Situaciones desagradables que se repiten en cualquier
categoría como consecuencia, casi siempre, del disgusto de
quienes no juegan y del mal talante que, más pronto que
tarde, suelen sacar a relucir. Por tal motivo y por la
enorme presión a la que es sometido el entrenador, ya sea
porque el equipo no consiga los objetivos previstos o bien
porque su juego no está acorde con las exigencias deseadas,
sea éste la persona más solitaria del mundo.
Mucho se ha escrito y se ha hablado de la soledad de los
entrenadores. De cómo se les va agriando el carácter y de
qué manera se les nota cada vez más desconfiados de cuanto
los circunda. Terminan dando la impresión, en muchos casos,
de andar siempre dispuestos a saltar a las primeras de
cambio, por un quítame allá esas pajas. Y hay épocas,
incluso, donde hablarles es exponerse a que respondan con
acritud y mirando de manera altanera a quienes les parece
que hacen preguntas necias. Y qué decirles del
comportamiento que algunos muestran cuando están en familia:
a veces es preferible que los suyos les dejen rumiando sus
problemas y procuren no interrumpirles lo más mínimo.
Luis Aragonés sabe mejor que nadie, pues él nunca fue de
trato fácil para sus técnicos, que los peores enemigos de
los entrenadores son los jugadores que están en el
banquillo. Los cuales, permítanme la vulgaridad, no tienen
ni un pase. Los suplentes, por más que los haya buena gente
y con cierta educación, nunca aceptarán el jugar poco. Y
ello los convierte en seres predispuestos a meter la pata y
a buscar el motivo más nimio para sentirse heridos en su
susceptibilidad y hacerse notar cada dos por tres. Y, desde
luego, para mostrar lo peor de sí mismos.

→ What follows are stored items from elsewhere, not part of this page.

Lemma bindings_justified l sequence ordinal tool b :
  b ∈ _bindings casefold general10 task_slots tool ordinal sequence l → justified l sequence ordinal tool b.
Proof.
  unfold _bindings. rewrite observe_runs_shown. intros ([p o] & -> & Hin)%list_elem_of_fmap. rewrite elem_sorted_by in Hin.
  destruct (seen_all (l ≫= shown_by tool ordinal sequence)) as [Hok Hall]. apply elem_dget in Hin; [|done]. specialize (Hall p). rewrite Hin in Hall.
  destruct Hall as (Hne & Hv & Hn & Hnn & Hs). set (here := filter _ _) in *.
  assert (∀ s, s ∈ here → ∃ t, t ∈ l ∧ gives sequence ordinal tool p t (sh_value s) ∧ sh_about s = about t ∧ sh_earlier s = take ordinal (_steps t)) as Hhere.
  { intros s [<- (t & Hst & Ht)%list_elem_of_bind]%list_elem_of_filter. apply elem_shown_by in Hst as (Hf & Hstep & Ha & He). by exists t. }
  assert (∀ t v, t ∈ l → gives sequence ordinal tool p t v → ∃ s, s ∈ here ∧ sh_value s = v ∧ sh_about s = about t) as Hgive.
  { intros t v Ht (Hf & Hstep). exists {| sh_about := about t; sh_earlier := take ordinal (_steps t); sh_path := p; sh_value := v |}.
    split_and!; [|done|done]. apply list_elem_of_filter. split; [done|]. apply list_elem_of_bind. exists t. split; [|done]. by apply elem_shown_by. }
  assert (bn_argument (binding_of casefold (p, o)) = p) as Harg by (unfold binding_of; by destruct (ob_source o) as [[]|]).
  unfold justified. rewrite Harg. split_and!.
  - destruct here as [|s r]; [done|]. destruct (Hhere s ltac:(by left)) as (t & Ht & Hg & _). by exists t, (sh_value s).
  - intros i Hi. unfold binding_of in Hi |- *. destruct (ob_source o) as [[i' f]|]; [|done]. injection Hi as ->.
    assert ((i, f) ∈ omap (λ s, source (sh_earlier s) (sh_value s)) here) as (s & Hsh & Hsrc)%list_elem_of_omap.
    { destruct (omap _ _); [done|]. injection Hs as <-. by left. }
    destruct (Hhere s Hsh) as (t & Ht & Hg & _ & He). rewrite He in Hsrc. apply source_from_Some in Hsrc as (_ & step & w & Hst & Hf & Hw).
    rewrite Nat.sub_0_r in Hst. apply lookup_take_Some in Hst as [Hst Hlt]. split; [done|]. by exists f, t, step, w, (sh_value s).
  - intros c Hc. unfold binding_of in Hc |- *. destruct (ob_source o) as [[]|]; [done|]. cbn [bn_literal bn_source_step] in *. split; [done|].
    rewrite Hv in Hc. destruct (sh_value <$> here) as [|v vs] eqn:Hvs; [done|]. case_bool_decide as Hone; [|done].
    destruct (_constant casefold v (ob_named o)) eqn:Hk; [|done]. injection Hc as <-.
    apply andb_true_iff in Hk as [Htwo%Nat.leb_le Hnone%negb_true_iff]. split.
    + intros t w Ht Hg. destruct (Hgive t w Ht Hg) as (s & Hsh & Hw & Ha). split.
      * apply (fromkeys_one (str_of <$> v :: vs)); [done| |by left]. rewrite <- Hvs, <- Hw. by do 2 apply list_elem_of_fmap_2.
      * intros Hin'. assert (existsb (λ a, bool_decide (encode (casefold (chars (str_of v))) ∈ a)) (ob_named o) = true); [|congruence].
        apply existsb_exists. exists (about t). split; [|by apply bool_decide_eq_true]. apply list_elem_of_In, Hn. rewrite <- Ha. by apply list_elem_of_fmap_2.
    + destruct (ob_named o) as [|a [|a' rest]]; [cbn in Htwo; lia|cbn in Htwo; lia|]. apply NoDup_cons in Hnn as [Hne' _].
      pose proof (proj1 (Hn a) ltac:(by left)) as (s & -> & Hsh)%list_elem_of_fmap.
      pose proof (proj1 (Hn a') ltac:(right; by left)) as (s' & -> & Hsh')%list_elem_of_fmap.
      destruct (Hhere s Hsh) as (t & Ht & Hg & Ha & _), (Hhere s' Hsh') as (t' & Ht' & Hg' & Ha' & _).
      exists t, t', (sh_value s), (sh_value s'). rewrite <- Ha, <- Ha'. split_and!; try done. intros Heq. apply Hne'. rewrite Heq. by left.
Qed.

(** ** The procedure *)

Lemma stats_keep edges previous samples s : let s' := count_samples samples (_apply_edge_stats edges previous s) in
  ps_tool s' = ps_tool s ∧ ps_ordinal s' = ps_ordinal s ∧ ps_bindings s' = ps_bindings s.
Proof.
  unfold count_samples, _apply_edge_stats. destruct previous as [p|]; [destruct (relevant p (ps_tool s) edges)|];
    cbv zeta; destruct (_ =? 0); done.
Qed.

Lemma mined_inv pattern l p : mine pattern l = Some p → let ok := filter (λ t, worked t = true) l in
  _best_sequence ok ≠ [] ∧ tools p = _best_sequence ok ∧
  pr_steps p = imap (mine_step casefold general10 task_slots l ok (tools p)) (tools p) ∧ pr_pattern p = pattern ∧
  pr_support p = Z.of_nat (followers (tools p) ok) ∧ pr_success_rate p = _ratio (followers (tools p) ok) (followers (tools p) l).
Proof.
  unfold mine_procedure. cbv zeta. set (ok := filter _ l). destruct (_best_sequence ok) as [|x best] eqn:Hb; [done|]. intros [= <-].
  assert (∀ f q, (∀ i x, ps_tool (f i x) = x) → ps_tool <$> imap f q = q) as Hmap.
  { intros f q. revert f. induction q as [|y q IH]; intros f Hf; [done|]. cbn. rewrite Hf. f_equal. apply IH. intros; apply Hf. }
  assert (∀ p, pr_steps p = imap (mine_step casefold general10 task_slots l ok (x :: best)) (x :: best) → tools p = x :: best) as Ht.
  { intros p Hp. unfold tools. rewrite Hp. apply Hmap. intros i y. unfold mine_step. by apply stats_keep. }
  rewrite Ht by reflexivity. by split_and!.
Qed.

Lemma worked_sequence t : worked t = true → sequence_of t ≠ [].
Proof.
  unfold worked. intros [_ Hn%negb_true_iff%bool_decide_eq_false]%andb_true_iff. rewrite sequence_of_squash. destruct (tj_steps t) as [|x steps]; [done|].
  clear Hn. intros Hs. revert x Hs. induction steps as [|y steps IH]; intros x; [done|]. csimpl.
  change (squash (iv_tool_name x :: iv_tool_name y :: (iv_tool_name <$> steps))) with
    (if bool_decide (iv_tool_name x = iv_tool_name y) then squash (iv_tool_name y :: (iv_tool_name <$> steps))
     else iv_tool_name x :: squash (iv_tool_name y :: (iv_tool_name <$> steps))).
  case_bool_decide; [|done]. apply (IH y).
Qed.

Lemma followers_worked p l : (followers p (filter (λ t, worked t = true) l) ≤ followers p l)%nat.
Proof.
  unfold followers. induction l as [|t l IH]; [done|]. rewrite !filter_cons. destruct (decide (worked t = true)); [rewrite filter_cons|];
    destruct (decide (_follows t p = true)); cbn [length]; lia.
Qed.

Lemma ratio_spec a b : (0 < a)%nat → (a ≤ b)%nat → ((0 < _ratio a b)%Q ∧ (_ratio a b <= 1)%Q) ∧ (_ratio a b * inject_Z (Z.of_nat b) == inject_Z (Z.of_nat a))%Q.
Proof.
  intros Ha Hab. destruct b as [|b]; [lia|]. unfold _ratio. set (d := inject_Z (Z.of_nat (S b))).
  assert (0 < d)%Q as Hd by (unfold d, Qlt; cbn; lia). split; [split|].
  - apply Qlt_shift_div_l; [done|]. rewrite Qmult_0_l. unfold Qlt; cbn; lia.
  - apply Qle_shift_div_r; [done|]. rewrite Qmult_1_l. unfold d. rewrite <- Zle_Qle. lia.
  - field. intros Hz. rewrite Hz in Hd. by apply Qlt_irrefl in Hd.
Qed.

(** The latest instant is one of them. *)
Lemma latest_newest l : match latest l with None => l = [] | Some x => x ∈ l ∧ ∀ y, y ∈ l → y ≤ x end.
Proof.
  unfold latest. destruct l as [|x l]; [done|]. revert x. induction l as [|z l IH]; intros x; cbn [foldl].
  - split; [by left|]. by intros y ->%list_elem_of_singleton.
  - destruct (IH (Z.max x z)) as [Hin Hmax]. split.
    + apply elem_of_cons in Hin as [->|Hin]; [|by do 2 right]. destruct (Z.max_spec x z) as [[_ ->]|[_ ->]]; [right; by left|by left].
    + pose proof (Hmax (Z.max x z) ltac:(by left)). intros y [->|[->|Hy]%elem_of_cons]%elem_of_cons; [lia|lia|]. apply Hmax. by right.
Qed.

Lemma mined_last pattern l p : mine pattern l = Some p →
  pr_last_used p = latest (iv_occurred_at <$> (filter (λ t, _follows t (tools p) = true) l ≫= tj_steps)).
Proof.
  intros Hm. destruct (mined_inv _ _ _ Hm) as (_ & Ht & _). rewrite Ht. revert Hm. unfold mine_procedure. cbv zeta.
  destruct (_best_sequence _); [done|]. by intros [= <-].
Qed.

(** A procedure that has not decayed was followed by a run with a call not long ago. *)
Lemma lately_followed now pattern l p : mine pattern l = Some p → decayed now p = false →
  ∃ r c, r ∈ l ∧ _follows r (tools p) = true ∧ c ∈ tj_steps r ∧ now - iv_occurred_at c ≤ IDLE_SECONDS.
Proof.
  intros Hm Hd. pose proof (mined_last _ _ _ Hm) as Hl. destruct (mined_inv _ _ _ Hm) as (Hne & Ht & _).
  destruct (best_sequence_chain (filter (λ t, worked t = true) l)) as [[? _]|[_ Hpos _ _]]; [done|]. rewrite <- Ht in Hpos.
  pose proof (latest_newest (iv_occurred_at <$> (filter (λ t, _follows t (tools p) = true) l ≫= tj_steps))) as Hs. rewrite <- Hl in Hs.
  unfold decayed in Hd. destruct (negb _); [done|]. destruct (pr_last_used p) as [x|].
  - destruct Hs as [(c & -> & (r & Hc & [Hf Hr]%list_elem_of_filter)%list_elem_of_bind)%list_elem_of_fmap _].
    exists r, c. apply Z.ltb_ge in Hd. by split_and!.
  - exfalso. unfold followers in Hpos. destruct (filter _ (filter _ l)) as [|r k] eqn:Hk; [cbn in Hpos; lia|].
    assert (r ∈ r :: k) as Hr by by left. rewrite <- Hk in Hr. apply list_elem_of_filter in Hr as [Hf [Hw Hr]%list_elem_of_filter].
    unfold worked in Hw. apply andb_true_iff in Hw as [_ Hw%negb_true_iff%bool_decide_eq_false].
    destruct (tj_steps r) as [|c cs] eqn:Hc; [done|]. apply fmap_nil_inv in Hs. apply (not_elem_of_nil c). rewrite <- Hs.
    apply list_elem_of_bind. exists r. rewrite Hc. split; [by left|]. by apply list_elem_of_filter.
Qed.

Lemma ratio_at_least a b : (3 # 5 <= _ratio a b)%Q → 3 * Z.of_nat b ≤ 5 * Z.of_nat a.
Proof.
  destruct b as [|b]; [lia|]. unfold _ratio. intros Hr. set (d := inject_Z (Z.of_nat (S b))) in *.
  assert (0 < d)%Q as Hd by (unfold d, Qlt; cbn; lia). apply (Qmult_le_r _ _ d Hd) in Hr.
  assert (inject_Z (Z.of_nat a) / d * d == inject_Z (Z.of_nat a))%Q as Heq.
  { field. intros Hz. rewrite Hz in Hd. by apply Qlt_irrefl in Hd. }
  rewrite Heq in Hr. unfold d, Qle in Hr. cbn in Hr. lia.
Qed.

El seleccionador nacional, que sabe del asunto, por viejo y
por diablo, lo que no hay en los escritos, pensó en su día
que la defensa a ultranza de Raúl, en los momentos en
que éste era puesto en la picota, le iba a valer para que
éste mantuviera las formas por su condición de suplente en
Alemania. Vio en ello Aragonés una manera de trajinárselo
tan digna como otra. Pero que jamás dará buenos resultados
en el mundo del fútbol. El agradecimiento de los
profesionales del balón, al entrenador que les tiende la
mano en situaciones de apuro, caduca en el instante donde
éste no ve posibilidades de alinearlos como titulares. Lo
que me extraña muchísimo es que Luis Aragonés, a estas
alturas de su vida deportiva y a su edad, se haya empeñado
en darles tanta explicaciones a quienes no juegan. Pues
hablando con corrección y actuando con justicia, sobra la
coba por sistema. Ahora bien, si se da ese paso no caben
hacer distinciones.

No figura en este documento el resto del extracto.